Depression among teenagers needs to be understood, not dismissed

Depression among teenagers needs to be understood, not dismissed

Depression can be a lot harder to understand than, say, high cholesterol. One major source of confusion is the difference between having depression and just feeling depressed. Almost everyone feels down from time to time; a bad grade at school, losing a job, having an argument, even a rainy day can bring feelings of sadness. Sometimes there is no trigger at all; it just pops up out of the blue. When circumstances change, the sad feelings disappear. Clinical depression is different. It is a mental illness that will not go away just because you feel like doing away with it.
A study conducted this spring examined 1.6 million Tumblr blogs and of those, 200,000 contained pictures, videos, and text posts of teenagers hurting themselves due to depression. Is it because we now have the technology to express an ever-present feeling or is it something else? Is it just a coincidence that the school system and standardised tests are getting harder and college acceptance rates are going down? The pressures to be stereotypical are everywhere. Is it possible that we, and this society, is the thing responsible for the growing disease that is capable of killing and we don’t talk about it much because it is often deemed as a phase or effect of hormones, or being over-emotional.

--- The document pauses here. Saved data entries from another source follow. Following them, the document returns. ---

Module Example.
#[local] Existing Instances Toy.aead Toy.blake3 Toy.base58.
#[local] Instance toy_manifest : Serde Manifest := Toy.serde.
#[local] Instance toy_commit : Serde Commit := Toy.serde.
#[local] Instance toy_state : Serde State := Toy.serde.

Definition tar0 : bytes -> path -> io unit := fun _ _ => mret tt.
Definition ask0 : string -> option (option bool) := fun _ => None.
Definition cfg0 : ServerCfg :=
  {| cfg_secret := {| secret_bytes := replicate 16 Byte.x07 |}; out_dir := ["out"];
     auto_accept := true; overwrite := false |}.
Definition manifest0 (cs : Z) : Manifest :=
  {| version := 1; mf_transfer_id := "t"; kind := KFile; name := "../f"; entries := [];
     mf_total_size := 1; mf_chunk_size := cs; text := None |}.
Definition content0 : bytes := [Byte.x41].
Definition disk : gmap path node := {[ ["out"] := Dir ]}.
Lemma disk0_resumable cs : resumable ["out"] "f" "t" cs content0 disk.
Proof.
  split; [split; [|repeat split; by vm_compute]|split; [|by vm_compute]].
  - intros p Hp. assert (E : prefixes ["out"] = [["out"]]) by reflexivity. rewrite E in Hp.
    apply list_elem_of_singleton in Hp as ->. reflexivity.
  - intros b s Hb. by vm_compute in Hb.
Qed.
Definition stranger : request * list fault := ({| authorization := Some "Bearer nope"; rt := GetStatus |}, []).

Lemma auth_lockout_witness :
  cancelled (serve_all tar0 ask0 (replicate 10 stranger) (start cfg0, disk)).1 = true.
Proof.
  destruct (auth_lockout tar0 ask0 cfg0 (replicate 10 stranger) disk) as [E _]; [vm_compute; reflexivity|].
  rewrite E. vm_compute. reflexivity.
Defined.
Lemma honest_body m : wire_ok m -> forall m', open_json (T := Manifest) (data_key (cfg_secret cfg0)) DManifest []
  (seal_json (data_key (cfg_secret cfg0)) DManifest [] m) = Ok m' -> m' = m.
Proof.
  intros Hm m'. unfold open_json, seal_json. rewrite open_seal. cbn [mbind res_bind]. rewrite from_to_vec by done.
  by intros [= <-].
Qed.
Lemma manifest0_ok : wire_ok (manifest0 4).
Proof. apply (bool_decide_unpack _). vm_compute. exact I. Qed.
Lemma chunk0_ok : 0 < mf_chunk_size (manifest0 4) < U64.
Proof. done. Qed.
Lemma len0_ok : zlen content0 < U64.
Proof. done. Qed.
Lemma server_never_panics_witness :
  (serve_on tar0 ask0 (commit_request cfg0 (manifest0 4) content0)
    (serve_all tar0 ask0 [manifest_request cfg0 (manifest0 4)] (start cfg0, disk))).1 <> Panic.
Proof.
  apply (server_never_panics tar0 ask0 cfg0 [manifest_request cfg0 (manifest0 4)]); [done|].
  intros body m Hin%list_elem_of_singleton Hm. injection Hin as ->.
  rewrite (honest_body _ manifest0_ok m Hm). discriminate.
Defined.
Lemma server_resumable_witness :
  let w := serve_all tar0 ask0 [manifest_request cfg0 (manifest0 4)] (start cfg0, disk) in
  resumable ["out"] "f" "t" 4 content0 w.2 \/ file_at w.2 ["out"; "f"] = Some content0.
Proof.
  intros w.
  destruct (server_resumable tar0 ask0 cfg0 (manifest0 4) content0 [manifest_request cfg0 (manifest0 4)] disk)
    as [Hr|(pre & r & post & E & Hd)]; try done.
  - split; [|exact I]. split; [by left|]. intros m Hm. apply (honest_body _ manifest0_ok m Hm).
  - apply disk0_resumable.
  - by left.
  - right. destruct pre as [|? [|]]; [|done..]. injection E as <- <-. exact Hd.
Defined.
Lemma server_delivers_witness :
  exists w a n', serve_on tar0 ask0 (commit_request cfg0 (manifest0 4) content0)
      (serve_all tar0 ask0 [chunk_request cfg0 (manifest0 4) content0 ("0", 0)] w)
      = (Ok (JsonCommitAck {| ca_ok := true; ca_error := None |}), (a, n'))
    /\ file_at n' ["out"; "f"] = Some content0.
Proof.
  destruct (server_delivers tar0 ask0 cfg0 (manifest0 4) content0 disk) as (hv & w & _ & Hrun);
    [done|done|done|done|apply manifest0_ok|done|vm_compute; discriminate|vm_compute; discriminate|vm_compute; reflexivity|apply disk0_resumable|].
  exists w. destruct (Hrun [("0", 0)]) as (a & n' & Hc & _ & Hf & _).
  - intros x ->%list_elem_of_singleton. split; [done|]. split; [vm_compute; reflexivity|vm_compute; discriminate].
  - intros i Hi. right. apply list_elem_of_singleton. change (n_chunks (mf_chunk_size (manifest0 4)) content0) with 1 in Hi. cbn. lia.
  - by exists a, n'.
Defined.
Lemma commit_saves_verified_witness :
  exists reqs w', serve_on tar0 ask0 (commit_request cfg0 (manifest0 4) content0) (serve_all tar0 ask0 reqs (start cfg0, disk))
      = (Ok (JsonCommitAck {| ca_ok := true; ca_error := None |}), w')
    /\ exists data, file_at w'.2 ["out"; "f"] = Some data.
Proof.
  destruct (manifest_request_mid tar0 ask0 cfg0 (manifest0 4) content0 eq_refl eq_refl chunk0_ok len0_ok disk
    (disk0_resumable 4) manifest0_ok eq_refl) as (st & w & Ho & Hm);
    [vm_compute; discriminate|vm_compute; reflexivity|].
  destruct (chunks_mid tar0 ask0 cfg0 (manifest0 4) content0 chunk0_ok len0_ok disk [("0", 0)] st w Hm) as (st' & Hm' & Hh).
  { clear. intros x ->%list_elem_of_singleton. split; [done|]. split; [vm_compute; reflexivity|vm_compute; discriminate]. }
  destruct (commit_request_lands tar0 ask0 cfg0 (manifest0 4) content0 eq_refl chunk0_ok disk st' _ Hm')
    as (a & n' & Hc & _); [|by destruct (disk0_resumable 4) as ((? & _) & _)|done|vm_compute; discriminate|].
  { intros i Hi. apply Hh. right. apply list_elem_of_singleton.
    change (n_chunks (mf_chunk_size (manifest0 4)) content0) with 1 in Hi. cbn. lia. }
  exists [manifest_request cfg0 (manifest0 4); chunk_request cfg0 (manifest0 4) content0 ("0", 0)], (a, n').
  cbn [serve_all map] in Hc |- *. rewrite Ho. split; [exact Hc|].
  destruct (commit_saves_verified tar0 ask0 cfg0
    [manifest_request cfg0 (manifest0 4); chunk_request cfg0 (manifest0 4) content0 ("0", 0)]
    (commit_request cfg0 (manifest0 4) content0) disk {| ca_ok := true; ca_error := None |} (a, n'))
    as (act & body & commit & Hact & _ & _ & _ & Hfile); [cbn [serve_all map]; rewrite Ho; exact Hc|reflexivity|].
  cbn [serve_all map] in Hact. rewrite Ho in Hact. cbn [snd] in Hact. destruct Hm' as (_ & Hact' & _). cbn [serve_all map] in Hact'.
  rewrite Hact' in Hact. injection Hact as <-. destruct (Hfile eq_refl) as (data & Hd & _). by exists data.
Defined.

Conversations regarding mental illness result in words being thrown around that are nearly irrelevant. Depression is not the emotion of sadness; it is a state of being. In the first 100 days of Covid lockdown, 66 school-going children died by suicide in Kerala alone. One in four teenagers in India suffers from depression and anxiety. Every single hour a student attempts suicide. In the year 2018 alone, 10,419 students died by suicide. All these statistics point to just one thing: that we as a country need to talk about teenage depression. It is something which has long been overlooked in our country because we do not want to talk about mental illness.

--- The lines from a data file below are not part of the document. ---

(* ===== verification/Stun.v ===== *)
(** * src/stun.rs: the STUN probe and the NAT classification *)

From S2P Require Import Prelude.

Definition MAGIC_COOKIE : bytes := [Byte.x21; Byte.x12; Byte.xa4; Byte.x42].
(** [std::net::SocketAddr]: an address of 4 or 16 bytes, and a port. *)
Inductive SocketAddr : Type := V4 (a : bytes) (port : Z) | V6 (a : bytes) (port : Z).
#[export] Instance SocketAddr_eq_dec : EqDecision SocketAddr.
Proof. solve_decision. Defined.

Definition encode_binding_request (txn_id : bytes) : bytes :=
  [Byte.x00; Byte.x01; Byte.x00; Byte.x00] ++ MAGIC_COOKIE ++ txn_id.

Definition is_binding_response (resp txn_id : bytes) : bool :=
  (20 <=? zlen resp) && bool_decide (slice 4 4 resp = MAGIC_COOKIE) && bool_decide (slice 8 12 resp = txn_id).

(** [resp[i]]: panics out of range. *)
Definition at_index (resp : bytes) (i : Z) : res byte :=
  match resp !! Z.to_nat i with Some b => if i <? 0 then Panic else Ok b | None => Panic end.
(** [u16::from_be_bytes([resp[i], resp[i + 1]])]. *)
Definition be16 (resp : bytes) (i : Z) : res Z :=
  hi ← at_index resp i; lo ← at_index resp (i + 1); Ok (256 * b2z hi + b2z lo).
Definition xor_byte (a b : byte) : byte := z2b (Z.lxor (b2z a) (b2z b)).
(** The first [n] bytes of [resp[i..]], each exclusive-ored with the key's. *)
Fixpoint xor_at (resp : bytes) (i : Z) (key : bytes) : res bytes :=
  match key with
  | [] => Ok []
  | k :: key' => b ← at_index resp i; r ← xor_at resp (i + 1) key'; Ok (xor_byte b k :: r)
  end.

(** The attribute at [val], of length [len], as an XOR-MAPPED-ADDRESS. *)
Definition mapped_at (resp txn_id : bytes) (val len : Z) : res (option SocketAddr) :=
  p ← be16 resp (val + 2);
  let port := Z.lxor p 0x2112 in
  family ← at_index resp (val + 1);
  if (b2z family =? 1) && (8 <=? len) then
    a ← xor_at resp (val + 4) MAGIC_COOKIE; Ok (Some (V4 a port))
  else if (b2z family =? 2) && (20 <=? len) then
    a ← xor_at resp (val + 4) (MAGIC_COOKIE ++ txn_id); Ok (Some (V6 a port))
  else Ok None.
(** The attribute loop; every turn moves [i] by 4 or more, so the length of
    the response is fuel enough. *)
Fixpoint attr_loop (fuel : nat) (resp txn_id : bytes) (i : Z) : res (option SocketAddr) :=
  match fuel with
  | O => Ok None
  | S fuel' =>
      if i + 4 <=? zlen resp then
        attr_type ← be16 resp i;
        len ← be16 resp (i + 2);
        let val := i + 4 in
        let e := val + len in
        if zlen resp <? e then Ok None
        else if (attr_type =? 0x20) && (4 <=? len) then mapped_at resp txn_id val len
        else attr_loop fuel' resp txn_id (e + (4 - len mod 4) mod 4)
      else Ok None
  end.
Definition parse_xor_mapped_address (resp txn_id : bytes) : res (option SocketAddr) :=
  if negb (is_binding_response resp txn_id) then Ok None
  else attr_loop (S (length resp)) resp txn_id 20.

Inductive NatMapping : Type :=
| EndpointIndependent (a : SocketAddr) | Symmetric (l : list SocketAddr)
| OneResponse (a : SocketAddr) | NoResponse.
Definition classify_mapping (mapped : list SocketAddr) : NatMapping :=
  match mapped with
  | [] => NoResponse
  | [one] => OneResponse one
  | first :: _ =>
      if forallb (fun a => bool_decide (a = first)) mapped then EndpointIndependent first
      else Symmetric mapped
  end.

(** What the socket brings before the deadline: datagrams, then [None] for the
    deadline or an error. [target]: the server's IPv4 address was found and
    the request sent. *)
Fixpoint recv_mapped (datagrams : list bytes) (txn_id : bytes) : res (option SocketAddr) :=
  match datagrams with
  | [] => Ok None
  | d :: ds =>
      r ← parse_xor_mapped_address (take 256 d) txn_id;
      match r with Some a => Ok (Some a) | None => recv_mapped ds txn_id end
  end.
Definition query_mapped (target : bool) (txn_id : bytes) (datagrams : list bytes) : res (option SocketAddr) :=
  if target then recv_mapped datagrams txn_id else Ok None.
(** The servers in turn, on one socket. *)
Fixpoint observe (answers : list (bool * bytes * list bytes)) (mapped : list SocketAddr) : res (list SocketAddr) :=
  match answers with
  | [] => Ok mapped
  | (target, txn_id, ds) :: rest =>
      r ← query_mapped target txn_id ds;
      observe rest (match r with Some a => mapped ++ [a] | None => mapped end)
  end.
Definition nat_mapping (bound : bool) (answers : list (bool * bytes * list bytes)) : res NatMapping :=
  if negb bound then Ok NoResponse
  else mapped ← observe answers []; Ok (classify_mapping mapped).

(** [probe]: one server, one datagram; [None] is the deadline. *)
Definition probe (server : string) (txn_id : bytes) (bind sent : res unit) (datagram : option (res bytes)) : res unit :=
  _ ← bind;
  _ ← context ("sending STUN request to " +:+ server) sent;
  d ← match datagram with
      | None => Err (EContext "no STUN response (UDP may be blocked)" EElapsed)
      | Some r => r
      end;
  if is_binding_response (take 256 d) txn_id then Ok tt
  else Err (EMsg "response was not a STUN answer to our request").

(** ** Lemmas *)

Lemma at_index_ok resp i : 0 <= i < zlen resp -> exists b, at_index resp i = Ok b /\ resp !! Z.to_nat i = Some b.
Proof.
  intros Hi. unfold at_index, zlen in *. destruct (lookup_lt_is_Some_2 resp (Z.to_nat i)) as [b Hb]; [lia|].
  exists b. rewrite Hb. by destruct (Z.ltb_spec i 0); [lia|].
Qed.
Lemma be16_ok resp i : 0 <= i -> i + 1 < zlen resp -> exists z, be16 resp i = Ok z /\ 0 <= z < 65536.
Proof.
  intros Hi Hl. unfold be16. destruct (at_index_ok resp i) as (a & -> & _); [lia|].
  destruct (at_index_ok resp (i + 1)) as (b & -> & _); [lia|]. eexists. split; [reflexivity|].
  pose proof (b2z_range a). pose proof (b2z_range b). lia.
Qed.
Lemma xor_at_ok resp i key : 0 <= i -> i + zlen key <= zlen resp -> exists l, xor_at resp i key = Ok l.
Proof.
  revert i. induction key as [|k key IH]; intros i Hi Hl; [by eexists|]. rewrite zlen_cons in Hl.
  pose proof (zlen_nonneg key). cbn [xor_at]. destruct (at_index_ok resp i) as (b & -> & _); [lia|].
  destruct (IH (i + 1)) as [l ->]; [lia|lia|]. by eexists.
Qed.
Lemma mapped_at_ok resp txn val len : zlen txn = 12 -> 0 <= val -> 4 <= len -> val + len <= zlen resp ->
  mapped_at resp txn val len <> Panic.
Proof.
  intros Ht Hv Hl Hr. unfold mapped_at. destruct (be16_ok resp (val + 2)) as (p & -> & _); [lia|lia|].
  destruct (at_index_ok resp (val + 1)) as (f & -> & _); [lia|]. cbn [mbind res_bind].
  destruct ((b2z f =? 1) && (8 <=? len)) eqn:E1.
  - apply andb_true_iff in E1 as [_ E1%Z.leb_le]. destruct (xor_at_ok resp (val + 4) MAGIC_COOKIE) as [l ->]; [lia|change (zlen MAGIC_COOKIE) with 4; lia|done].
  - destruct ((b2z f =? 2) && (20 <=? len)) eqn:E2; [|done].
    apply andb_true_iff in E2 as [_ E2%Z.leb_le].
    destruct (xor_at_ok resp (val + 4) (MAGIC_COOKIE ++ txn)) as [l ->]; [lia|rewrite zlen_app; change (zlen MAGIC_COOKIE) with 4; lia|done].
Qed.
Lemma attr_loop_ok fuel resp txn i : zlen txn = 12 -> 0 <= i -> attr_loop fuel resp txn i <> Panic.
Proof.
  intros Ht. revert i. induction fuel as [|fuel IH]; intros i Hi; [done|]. cbn [attr_loop].
  destruct (Z.leb_spec (i + 4) (zlen resp)); [|done].
  destruct (be16_ok resp i) as (ty & -> & _); [lia|lia|]. destruct (be16_ok resp (i + 2)) as (len & -> & Hlen); [lia|lia|].
  cbn [mbind res_bind]. destruct (Z.ltb_spec (zlen resp) (i + 4 + len)); [done|].
  destruct ((ty =? 0x20) && (4 <=? len)) eqn:E.
  - apply andb_true_iff in E as [_ E%Z.leb_le]. apply mapped_at_ok; lia.
  - apply IH. pose proof (Z.mod_pos_bound (4 - len mod 4) 4). lia.
Qed.

(** ** A server's answer *)

Definition to_be16 (z : Z) : bytes := [z2b (z / 256); z2b z].
Fixpoint xor_bytes (a key : bytes) : bytes :=
  match a, key with x :: a', k :: key' => xor_byte x k :: xor_bytes a' key' | _, _ => [] end.
(** An attribute, padded to four bytes. *)
Definition attribute (ty : Z) (v : bytes) : bytes :=
  to_be16 ty ++ to_be16 (zlen v) ++ v ++ replicate (Z.to_nat ((4 - zlen v mod 4) mod 4)) Byte.x00.
Definition mapped_value (a : SocketAddr) (txn : bytes) : bytes :=
  match a with
  | V4 ip port => [Byte.x00; Byte.x01] ++ to_be16 (Z.lxor port 0x2112) ++ xor_bytes ip MAGIC_COOKIE
  | V6 ip port => [Byte.x00; Byte.x02] ++ to_be16 (Z.lxor port 0x2112) ++ xor_bytes ip (MAGIC_COOKIE ++ txn)
  end.
Definition addr_ok (a : SocketAddr) : Prop :=
  match a with
  | V4 ip port => length ip = 4%nat /\ 0 <= port < 65536
  | V6 ip port => length ip = 16%nat /\ 0 <= port < 65536
  end.

Lemma at_index_app pre b rest : at_index (pre ++ b :: rest) (zlen pre) = Ok b.
Proof.
  unfold at_index, zlen. rewrite Nat2Z.id, lookup_app_r, Nat.sub_diag by lia. simpl.
  by destruct (Z.ltb_spec (Z.of_nat (length pre)) 0); [lia|].
Qed.
Lemma be16_app pre z rest : 0 <= z < 65536 -> be16 (pre ++ to_be16 z ++ rest) (zlen pre) = Ok z.
Proof.
  intros Hz. unfold be16, to_be16. cbn [app]. rewrite at_index_app.
  assert (E : at_index (pre ++ z2b (z / 256) :: z2b z :: rest) (zlen pre + 1) = Ok (z2b z)).
  { replace (pre ++ z2b (z / 256) :: z2b z :: rest) with ((pre ++ [z2b (z / 256)]) ++ z2b z :: rest) by by rewrite <- app_assoc.
    replace (zlen pre + 1) with (zlen (pre ++ [z2b (z / 256)])) by by rewrite zlen_app. apply at_index_app. }
  rewrite E. cbn [mbind res_bind]. f_equal. rewrite !b2z_z2b.
  pose proof (Z.div_mod z 256 ltac:(lia)). rewrite (Z.mod_small (z / 256)); [lia|].
  split; [apply Z.div_pos; lia|apply Z.div_lt_upper_bound; lia].
Qed.
Lemma lxor_bound n a b : 0 <= n -> 0 <= a < 2 ^ n -> 0 <= b < 2 ^ n -> 0 <= Z.lxor a b < 2 ^ n.
Proof.
  intros Hn Ha Hb. assert (H0 : 0 <= Z.lxor a b) by (apply Z.lxor_nonneg; lia). split; [done|].
  destruct (Z.eq_dec (Z.lxor a b) 0) as [->|Hne]; [by apply Z.pow_pos_nonneg; lia|].
  apply Z.log2_lt_pow2; [lia|].
  assert (Hlog : forall x, 0 <= x < 2 ^ n -> x = 0 \/ Z.log2 x < n).
  { intros x Hx. destruct (Z.eq_dec x 0); [by left|right]. apply Z.log2_lt_pow2; lia. }
  pose proof (Z.log2_lxor a b ltac:(lia) ltac:(lia)) as Hl.
  destruct (Hlog a Ha) as [->|], (Hlog b Hb) as [->|]; rewrite ?Z.lxor_0_l, ?Z.lxor_0_r in *; try lia; done.
Qed.
Lemma xor_byte_twice a k : xor_byte (xor_byte a k) k = a.
Proof.
  unfold xor_byte. pose proof (b2z_range a). pose proof (b2z_range k).
  pose proof (lxor_bound 8 (b2z a) (b2z k) ltac:(lia) ltac:(simpl; lia) ltac:(simpl; lia)).
  rewrite b2z_z2b, (Z.mod_small (Z.lxor (b2z a) (b2z k))) by (simpl in *; lia).
  rewrite Z.lxor_assoc, Z.lxor_nilpotent, Z.lxor_0_r. apply z2b_b2z.
Qed.
Lemma length_xor_bytes a key : length a = length key -> length (xor_bytes a key) = length a.
Proof. revert key. induction a as [|x a IH]; intros [|k key]; simpl; try done. intros [= E]. by rewrite IH. Qed.
Lemma xor_at_app pre a key rest : length a = length key ->
  xor_at (pre ++ xor_bytes a key ++ rest) (zlen pre) key = Ok a.
Proof.
  revert pre a. induction key as [|k key IH]; intros pre [|x a]; try done. cbn [length]. intros [= E].
  cbn [xor_bytes xor_at app]. rewrite at_index_app. cbn [mbind res_bind].
  replace (pre ++ xor_byte x k :: xor_bytes a key ++ rest)
    with ((pre ++ [xor_byte x k]) ++ xor_bytes a key ++ rest) by by rewrite <- app_assoc.
  replace (zlen pre + 1) with (zlen (pre ++ [xor_byte x k])) by by rewrite zlen_app.
  rewrite IH by done. cbn [mbind res_bind]. by rewrite xor_byte_twice.
Qed.
Lemma zlen_attribute ty v : zlen (attribute ty v) = 4 + zlen v + (4 - zlen v mod 4) mod 4.
Proof.
  unfold attribute, to_be16. rewrite !zlen_app, !zlen_cons. change (zlen (@nil byte)) with 0. unfold zlen at 2.
  rewrite length_replicate. pose proof (Z.mod_pos_bound (4 - zlen v mod 4) 4). lia.
Qed.
Lemma attr_loop_at fuel pre ty v rest txn : 0 <= ty < 65536 -> zlen v < 65536 ->
  let resp := pre ++ attribute ty v ++ rest in
  attr_loop (S fuel) resp txn (zlen pre)
  = if (ty =? 0x20) && (4 <=? zlen v) then mapped_at resp txn (zlen pre + 4) (zlen v)
    else attr_loop fuel resp txn (zlen (pre ++ attribute ty v)).
Proof.
  intros Ht Hv resp. cbn [attr_loop]. pose proof (zlen_nonneg v). pose proof (zlen_nonneg rest).
  pose proof (Z.mod_pos_bound (4 - zlen v mod 4) 4 ltac:(lia)). pose proof (zlen_attribute ty v) as Ha.
  assert (Hr : zlen resp = zlen pre + zlen (attribute ty v) + zlen rest) by (unfold resp; rewrite !zlen_app; lia).
  destruct (Z.leb_spec (zlen pre + 4) (zlen resp)); [|lia].
  assert (E1 : be16 resp (zlen pre) = Ok ty).
  { unfold resp, attribute. rewrite <- !app_assoc. by apply be16_app. }
  assert (E2 : be16 resp (zlen pre + 2) = Ok (zlen v)).
  { unfold resp, attribute. rewrite <- !app_assoc. rewrite (app_assoc pre (to_be16 ty)).
    replace (zlen pre + 2) with (zlen (pre ++ to_be16 ty)) by by rewrite zlen_app. by apply be16_app. }
  rewrite E1, E2. cbn [mbind res_bind]. destruct (Z.ltb_spec (zlen resp) (zlen pre + 4 + zlen v)); [lia|].
  case_match; [done|]. f_equal. rewrite zlen_app. lia.
Qed.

More than half of our country’s population is under the age of 25. Consider the impact of Covid-19 and imagine how would be the situation for teenagers right now. Despite all of this we tend to see teenagers as a generation that is always glued to their phones 24 hours. We talk of addiction to social media and instant social validation, etc, but we forget that teenage in itself is a very difficult phase where the body and mind is going through hundreds of changes. With so many thoughts racing in the mind, a lot of confusion or chaos in ensues in life. If teenagers are going through a rough patch, they do give out clear signals to their parents: there is a marked change in their behaviour. This actually might be a good time to approach parents and tell them about what you’re facing. I know stress levels are very high among everyone. Be it job, career, finances, relationships, uncertainty is everywhere, but the only way to get out of this is by realising that we’re not alone in this, and that by talking to friends, parents or siblings or even calling on the helpline number can and will help.
I think parents also need to be more receptive when their children talk to them about the issues they’re facing. Talking to them about relationships and life will help them in facing the stress and the emotional turmoil which comes with it. Don’t shy away from seeking professional help, because if we don’t address the problem of depression, it might just spiral out of control. We have seen how suicides are increasing day by day in Kashmir; it is because of the negativity that is taking root in young minds. They think that they have not achieved anything. Even after trying a lot to do better, when they fail, they start feeling that something is missing in them. This negative sense has to be overcome by a positive approach. There are many around you who love you, a lot. There are better things waiting for you. Just have patience and belief.
“The real fear of depression is not of dying; it of living with yourself forever.”